Ray seemed impressed. “Looks like you have a mystery to figure out.”

“I guess.” I hustled back to my room, where I hung the little travel umbrella on a hook in my closet with the rest of the gifts, which were in a sorry state. I’d taped the poster back together. I’d collected as much sand as I could out of the trash and poured it back in the jar. I’d rescued the plastic ring and set it on my dresser.

I’d think about this later, I told myself. With Mary.

*

“… Elizabeth? Hello? How are you feeling about today?”

“Huh?”

Mary shot me a questioning look. I’d arrived early for therapy and, while waiting for my session to start, had let my mind wander to my mystery. Could it be Katrina? No. Shay? Priya? One of Charlie’s friends? No, no, and no. Shay and Priya would never send me stuff like this. And Charlie’s friends cared about Charlie. When he broke up with me, they did, too. When we’d gone back to school in August, it was like I’d never existed. They ignored me again, just like they had before Charlie and I went out.

Could it be Wyatt, the kid in Algebra II who sometimes helped me with my homework? Could it be Tuck, feeling guilty after practically killing me at the Harvest Concert? Dad?

“Elizabeth?” I snapped back into focus. Mary was speaking to me. “Where were you right then?”

I forced my attention back to her. “Nowhere. Here. Just thinking.”

A week ago, I was so sure that it was Charlie. All my ideas and theories about the presents led back to him.

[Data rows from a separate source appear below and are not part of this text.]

(** * Smart Health Surveillance: the scoring and aggregation core

    A shallow embedding of [my_analysis.py]: the per-report rule engine
    [score_and_infer], the per-location roll-up
    [aggregate_location_patterns] and the global verdict
    [overall_risk_from_reports], and the decision logic of the request
    handler [analyze], followed by the properties the specification states
    about them and further properties read off the code.

    Modelling choices.
    - A Python [float] is a primitive binary64 [float]; comparisons are the
      IEEE ones ([PrimFloat.ltb] and friends), so NaN and the infinities
      behave as in Python.
    - A Python [int] is a [Z].
    - Text is the [string] of its UTF-8 bytes.  The symptom keywords are
      ASCII and none of them can be produced by lower-casing a non-ASCII
      letter, so lower-casing A-Z is all that matters to the matching.
    - A report is the JSON object the docstring of [score_and_infer]
      describes: [location] and [symptoms] are text when present, each
      measurement is an arbitrary JSON value, which [_get_float] coerces.
    - [Counter] is an association list in first-insertion order, the order
      that [most_common] uses to break ties.
    - [defaultdict(Counter)] and the summary [dict] are [gmap]s. *)

From Stdlib Require Import ZArith List String Ascii Bool Floats.
From stdpp Require Import gmap strings list fin_maps sorting.

Set Warnings "-inexact-float,-clear-no-such-hyp".
Open Scope Z_scope.
Open Scope string_scope.
Open Scope list_scope.

(** ** Python values and builtins *)

(** What [report.get(key)] can yield for a measurement key: a JSON scalar,
    or an array or object ([POther]).  A missing key reads as [PNone]. *)
Inductive pyval : Type :=
| PNone
| PBool (b : bool)
| PInt (z : Z)
| PFloat (f : float)
| PStr (s : string)
| POther.

(** [float(z)] for an [int]: the nearest double, ties to even;
    [OverflowError] ([None]) when the result would not be finite. *)
Definition float_of_int (z : Z) : option float :=
  match binary_normalize prec emax z 0 false with
  | S754_infinity _ => None
  | sf => Some (SF2Prim sf)
  end.

(** [a / b] for two [int]s, [b] not zero: the correctly rounded quotient. *)
Definition int_as_spec (z : Z) : spec_float :=
  match z with
  | Z0 => S754_zero false
  | Zpos p => S754_finite false p 0
  | Zneg p => S754_finite true p 0
  end.

Definition true_div (a b : Z) : float :=
  SF2Prim (SFdiv prec emax (int_as_spec a) (int_as_spec b)).

(** [s.lower()] *)
Definition lower_ascii (c : ascii) : ascii :=
  let n := nat_of_ascii c in
  if ((65 <=? n)%nat && (n <=? 90)%nat)%bool then ascii_of_nat (n + 32) else c.

Fixpoint lower (s : string) : string :=
  match s with
  | EmptyString => EmptyString
  | String c t => String (lower_ascii c) (lower t)
  end.

(** [needle in hay] on text *)
Fixpoint contains (needle hay : string) : bool :=
  if String.prefix needle hay then true
  else match hay with
       | EmptyString => false
       | String _ t => contains needle t
       end.

(** [x in l] on a list of text *)
Definition mem (x : string) (l : list string) : bool := bool_decide (x ∈ l).

(** ** Constants *)

Module SAFE.
Definition pH_min : float := 6.5.
Definition pH_max : float := 8.5.
Definition turbidity_ideal : float := 1.0.
Definition turbidity_max : float := 5.0.
Definition ecoli : float := 0.0.
Definition coliforms : float := 0.0.
Definition hpc_max : float := 500.0.
Definition arsenic_max : float := 0.01.
Definition fluoride_max : float := 1.5.
Definition nitrate_max : float := 45.0.
Definition lead_max : float := 0.01.
End SAFE.

Definition SYMPTOM_KEYS : list string :=
  ["fever"; "diarrhea"; "vomit"; "vomiting"; "jaundice"; "abdominal pain";
   "stomach pain"; "nausea"].

(** ** Reports *)

(** The keys the core reads.  [report_time] is carried along by the caller
    and never read here. *)
Module Report.
Record t : Type := Make {
  location : option string;
  symptoms : option string;
  pH : pyval;
  turbidity : pyval;
  bacteria_count : pyval;
  coliforms : pyval;
  hpc : pyval;
  arsenic : pyval;
  fluoride : pyval;
  nitrate : pyval;
  lead : pyval
}.
End Report.

(** [v or d] on optional text: [None] and the empty text are falsy. *)
Definition or_text (v : option string) (d : string) : string :=
  match v with
  | Some s => if String.eqb s "" then d else s
  | None => d
  end.

(** The local variables [score_and_infer] reads off a report. *)
Record locals : Type := Locals {
  stext : string;
  loc : string;
  pH : float;
  turb : float;
  ecoli : float;
  coliforms : float;
  hpc : float;
  arsenic : float;
  fluoride : float;
  nitrate : float;
  lead : float
}.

But now that he was out of the picture and the presents were still coming, my thoughts flew around with no home base.

“Well, if you felt nervous, I would understand.”

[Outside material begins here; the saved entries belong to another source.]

Lemma sort_insert_sorted x l :
  rank x ≠ NaN → Forall (λ a, rank a ≠ NaN) l →
  StronglySorted (λ a b, num_ge (rank a) (rank b) = true) l →
  StronglySorted (λ a b, num_ge (rank a) (rank b) = true) (sort_insert (λ a b, num_sub (rank b) (rank a)) x l).
Proof.
  intros Hx Hl Hs. induction Hs as [|y l Hs IH Hy]; [by repeat constructor|].
  apply Forall_cons in Hl as [Hy' Hl].
  cbn [sort_insert]. cbn beta.
  destruct (rank x) as [|kx] eqn:Ex; [done|].
  destruct (rank y) as [|ky] eqn:Ey; [done|].
  cbn [num_sub num_gt]. destruct (0 <? ky - kx) eqn:E.
  - apply Z.ltb_lt in E. constructor; [by apply IH|].
    rewrite (sort_insert_perm (λ a b, num_sub (rank b) (rank a)) x l). constructor;
      [|eapply Forall_impl; [exact Hy|]; intros z Hz; cbn beta in *; by rewrite Ey].
    rewrite Ex, Ey. cbn [num_ge]. apply Z.leb_le. lia.
  - apply Z.ltb_ge in E. constructor.
    { constructor; [exact Hs|]. eapply Forall_impl; [exact Hy|].
      intros z Hz. cbn beta in *. by rewrite Ey. }
    constructor.
    + rewrite Ex, Ey. cbn [num_ge]. apply Z.leb_le. lia.
    + eapply Forall_impl; [exact Hy|]. intros z Hz. cbn beta in Hz.
      rewrite Ex. destruct (rank z) as [|kz]; [done|]. cbn [num_ge] in *.
      apply Z.leb_le. apply Z.leb_le in Hz. lia.
Qed.

Lemma Array_sort_sorted l :
  Forall (λ a, rank a ≠ NaN) l →
  StronglySorted (λ a b, num_ge (rank a) (rank b) = true) (Array_sort (λ a b, num_sub (rank b) (rank a)) l).
Proof.
  induction l as [|x l IH]; [constructor|].
  intros H. apply Forall_cons in H as [Hx Hl]. cbn [Array_sort].
  apply sort_insert_sorted; [done| |by apply IH].
  by rewrite Array_sort_perm.
Qed.

Lemma sort_insert_stable (r : Z) x l :
  rank x ≠ NaN → Forall (λ a, rank a ≠ NaN) l →
  filter (λ a, rank a = Int r) (sort_insert (λ a b, num_sub (rank b) (rank a)) x l)
  = filter (λ a, rank a = Int r) (x :: l).
Proof.
  intros Hx Hl. induction Hl as [|y l Hy Hl IH]; [done|].
  cbn [sort_insert]. cbn beta.
  destruct (rank x) as [|kx] eqn:Ex; [done|].
  destruct (rank y) as [|ky] eqn:Ey; [done|].
  cbn [num_sub num_gt]. destruct (0 <? ky - kx) eqn:E; [|done].
  apply Z.ltb_lt in E.
  rewrite (filter_cons _ y), IH, !filter_cons, Ex, Ey.
  repeat case_decide; simplify_eq; try done; lia.
Qed.

Lemma Array_sort_stable (r : Z) l :
  Forall (λ a, rank a ≠ NaN) l →
  filter (λ a, rank a = Int r) (Array_sort (λ a b, num_sub (rank b) (rank a)) l)
  = filter (λ a, rank a = Int r) l.
Proof.
  induction l as [|x l IH]; [done|].
  intros H. apply Forall_cons in H as [Hx Hl]. cbn [Array_sort].
  rewrite sort_insert_stable; [|done|by rewrite Array_sort_perm].
  rewrite !filter_cons. by rewrite IH.
Qed.

Lemma Array_sort_ties l :
  (∀ a b, a ∈ l → b ∈ l → (λ a b, num_sub (rank b) (rank a)) a b = Int 0) → Array_sort (λ a b, num_sub (rank b) (rank a)) l = l.
Proof.
  induction l as [|x l IH]; [done|].
  intros H. cbn [Array_sort]. rewrite IH.
  - destruct l as [|y l]; [done|]. cbn [sort_insert].
    rewrite H; [done|left|right; left].
  - intros a b Ha Hb. apply H; by right.
Qed.

End StableSort.

Section Formats.

Lemma pushed_rank_some (entries : list FormatEntry) :
  Forall (λ f, qualityOrder (or_else (entry_quality_label f) "unknown") ≠ Inherited)
         entries →
  Forall (λ v, quality_rank (quality v) ≠ NaN)
         (map pushed (filter (λ f, has_video_and_audio f = true) entries)).
Proof.
  intros H. apply Forall_map. apply Forall_forall. intros f Hf.
  apply list_elem_of_filter in Hf as [_ Hf].
  rewrite Forall_forall in H. specialize (H f Hf).
  cbn [pushed quality]. unfold quality_rank.
  destruct (qualityOrder _) as [n| |]; [by destruct (n =? 0)|done|done].
Qed.

End Formats.

(** X19. The formats of the video information are entries of the input that
    have both a video and an audio codec (a codec is there unless it is the
    string "none"), each listed at most as often as it is in the input, and
    the first ten of them at most. *)
Theorem formats_listed (entries : list FormatEntry) :
  let candidates := filter (λ f, has_video_and_audio f = true) entries in
  videoInfo_formats entries ⊆+ map pushed candidates ∧
  length (videoInfo_formats entries) = (length candidates `min` 10)%nat ∧
  ∀ v, v ∈ videoInfo_formats entries →
       ∃ f, f ∈ entries ∧ v = pushed f ∧
            entry_vcodec f ≠ Some "none" ∧ entry_acodec f ≠ Some "none".
Proof.
  intros candidates.
  assert (Hsub : videoInfo_formats entries ⊆+ map pushed candidates).
  { unfold videoInfo_formats. fold candidates.
    etrans; [apply sublist_submseteq, sublist_take|].
    by rewrite Array_sort_perm. }
  split; [exact Hsub|]. split.
  - unfold videoInfo_formats. fold candidates.
    rewrite length_take, (Permutation_length (Array_sort_perm _ _ _)), length_map.
    lia.
  - intros v Hv. eapply elem_of_submseteq in Hv; [|exact Hsub].
    apply list_elem_of_fmap in Hv as (f & -> & Hf).
    apply list_elem_of_filter in Hf as [Hboth Hf].
    exists f. split; [done|]. split; [done|].
    unfold has_video_and_audio in Hboth. apply andb_true_iff in Hboth as [H1 H2].
    apply negb_true_iff, bool_decide_eq_false_1 in H1.
    apply negb_true_iff, bool_decide_eq_false_1 in H2. done.
Qed.

(** X20. The best formats come first.  When no quality label is the name of
    a member of [Object.prototype], the formats listed are the head of a
    stable sorting of all candidates by rank, highest first: with the
    formats left out put behind them, ranks never increase, and candidates
    of equal rank are in the order of the input.  So no format left out
    ranks above one that is listed. *)
Theorem formats_best_first (entries : list FormatEntry) :
  Forall (λ f, qualityOrder (or_else (entry_quality_label f) "unknown") ≠ Inherited)
         entries →
  let candidates := map pushed (filter (λ f, has_video_and_audio f = true) entries) in
  ∃ left_out,
    videoInfo_formats entries ++ left_out ≡ₚ candidates ∧
    StronglySorted
      (λ a b, num_ge (quality_rank (quality a)) (quality_rank (quality b)) = true)
      (videoInfo_formats entries ++ left_out) ∧
    (∀ r : Z,
       filter (λ v, quality_rank (quality v) = Int r)
              (videoInfo_formats entries ++ left_out)
       = filter (λ v, quality_rank (quality v) = Int r) candidates) ∧
    (∀ a b, a ∈ videoInfo_formats entries → b ∈ left_out →
       num_ge (quality_rank (quality a)) (quality_rank (quality b)) = true).
Proof.
  intros H candidates. apply pushed_rank_some in H. fold candidates in H.
  exists (drop 10 (Array_sort by_quality candidates)).
  unfold videoInfo_formats. fold candidates.
  pose proof (Array_sort_sorted _ (λ v, quality_rank (quality v)) candidates H) as Hs.
  rewrite take_drop. split; [apply Array_sort_perm|]. split; [exact Hs|]. split.
  - intros r. by apply (Array_sort_stable _ (λ v, quality_rank (quality v))).
  - intros a b Ha Hb.
    change (Array_sort _ candidates) with (Array_sort by_quality candidates) in Hs.
    rewrite <- (take_drop 10 (Array_sort by_quality candidates)) in Hs.
    by apply (StronglySorted_app_1_elem_of _ _ _ a b Hs).
Qed.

Mary’s words jarred me back to her little office. “Nervous? About what?”

“I’m just thinking back to the other day, when I told you about the family therapy session. You’d expressed some anxiety then.”

Oh. My. God.

Family therapy.

Today.

No. Not today.

“You seem a bit caught off guard,” Mary said.

“Yeah, well, I sort of forgot.” Every patient at Wallingfield sat through at least one individual family therapy session in addition to the group. Since my parents were at work, ours was over the phone. Mom had scheduled it; I don’t think it was an accident it was on a day they couldn’t be here in person.

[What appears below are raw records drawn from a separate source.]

(** C6: [wholememory_get_global_pointer] succeeds exactly for continuous
    memory and for chunked host memory, and fails with NotSupported
    otherwise; [wholememory_get_global_reference] succeeds exactly for
    continuous and chunked memory, and fails with NotSupported for
    distributed memory. *)
Theorem global_pointer_and_reference_support :
  forall h : wholememory_handle,
    (fst (wholememory_get_global_pointer h) = WHOLEMEMORY_SUCCESS
     <-> h_memory_type h = WHOLEMEMORY_MT_CONTINUOUS
         \/ (h_memory_type h = WHOLEMEMORY_MT_CHUNKED /\ h_memory_location h = WHOLEMEMORY_ML_HOST))
    /\ (fst (wholememory_get_global_pointer h) = WHOLEMEMORY_SUCCESS
        \/ wholememory_get_global_pointer h = (WHOLEMEMORY_NOT_SUPPORTED, None))
    /\ (fst (wholememory_get_global_reference h) = WHOLEMEMORY_SUCCESS
        <-> h_memory_type h = WHOLEMEMORY_MT_CONTINUOUS
            \/ h_memory_type h = WHOLEMEMORY_MT_CHUNKED)
    /\ (h_memory_type h = WHOLEMEMORY_MT_DISTRIBUTED ->
        wholememory_get_global_reference h = (WHOLEMEMORY_NOT_SUPPORTED, None)).
Proof.
  intros h. unfold wholememory_get_global_pointer, wholememory_get_global_reference.
  destruct (h_memory_type h), (h_memory_location h); simpl;
    repeat split; intros; try tauto; try discriminate;
    repeat match goal with
           | H : _ \/ _ |- _ => destruct H
           | H : _ /\ _ |- _ => destruct H
           end; try discriminate; auto.
Qed.

(** A distributed handle on rank 1 of 2. *)
Definition distributed_handle : wholememory_handle :=
  mk_handle (mk_comm 1 2 (fun _ _ => true)) 8 WHOLEMEMORY_MT_DISTRIBUTED
    WHOLEMEMORY_ML_DEVICE 4 4 100 [] 0.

“Okay. Let’s talk for a minute about what will happen when your parents pick up the phone.”

“They’ll tell me I just won a million dollars?” I bit a nail too far down and blood appeared. The sting focused me.

“It’s okay to be nervous.”

I just shrugged. “I’m not nervous. So what are we going to talk about?”

“Well, my main goal is to help you through the conversation. I’m going to start us off by focusing on how everybody can best support you, both here and, eventually, at home. Do you have anything you want to focus on?”

Not having the call? “No, I don’t think so.”

“Well, if anything comes up that you want to discuss in private, you just write it down on this paper and I can put your parents on hold, okay?”

“Okay.” Can we put them on hold for the whole conversation?

“Here we go.” Mary hit dial.

I hadn’t seen Mom since family group. Both she and Dad had called a few times over the week, but the conversations always went something like this:

Mom/Dad: Hi, honey. How is treatment going?

Me: Fine.

Mom/Dad: Good to hear.

Me: It’s been nineteen days. When can I come home?

If Dad was calling, he’d say, Don’t rush things, Elizabeth. Take all the time you need. There’s no reason to cut and run before the treatment works, like I’d get some magic drug that would just all of a sudden kick in and cure me. When it was Mom, she’d just get irritated and say, Elizabeth, we don’t know, okay? We just don’t know.

Now Dad picked up fast. “Hi there,” he said. His voice sounded unsure, nervous. It bothered me to hear him like that. I liked my dad sounding strong. Always.

“Hi, Brian. It’s Mary and Elizabeth here.”

“Hi, Dad,” I said.

“Hi, sweetie.”

Mary spoke next. “I’m going to click Karen in. Just a moment, please.”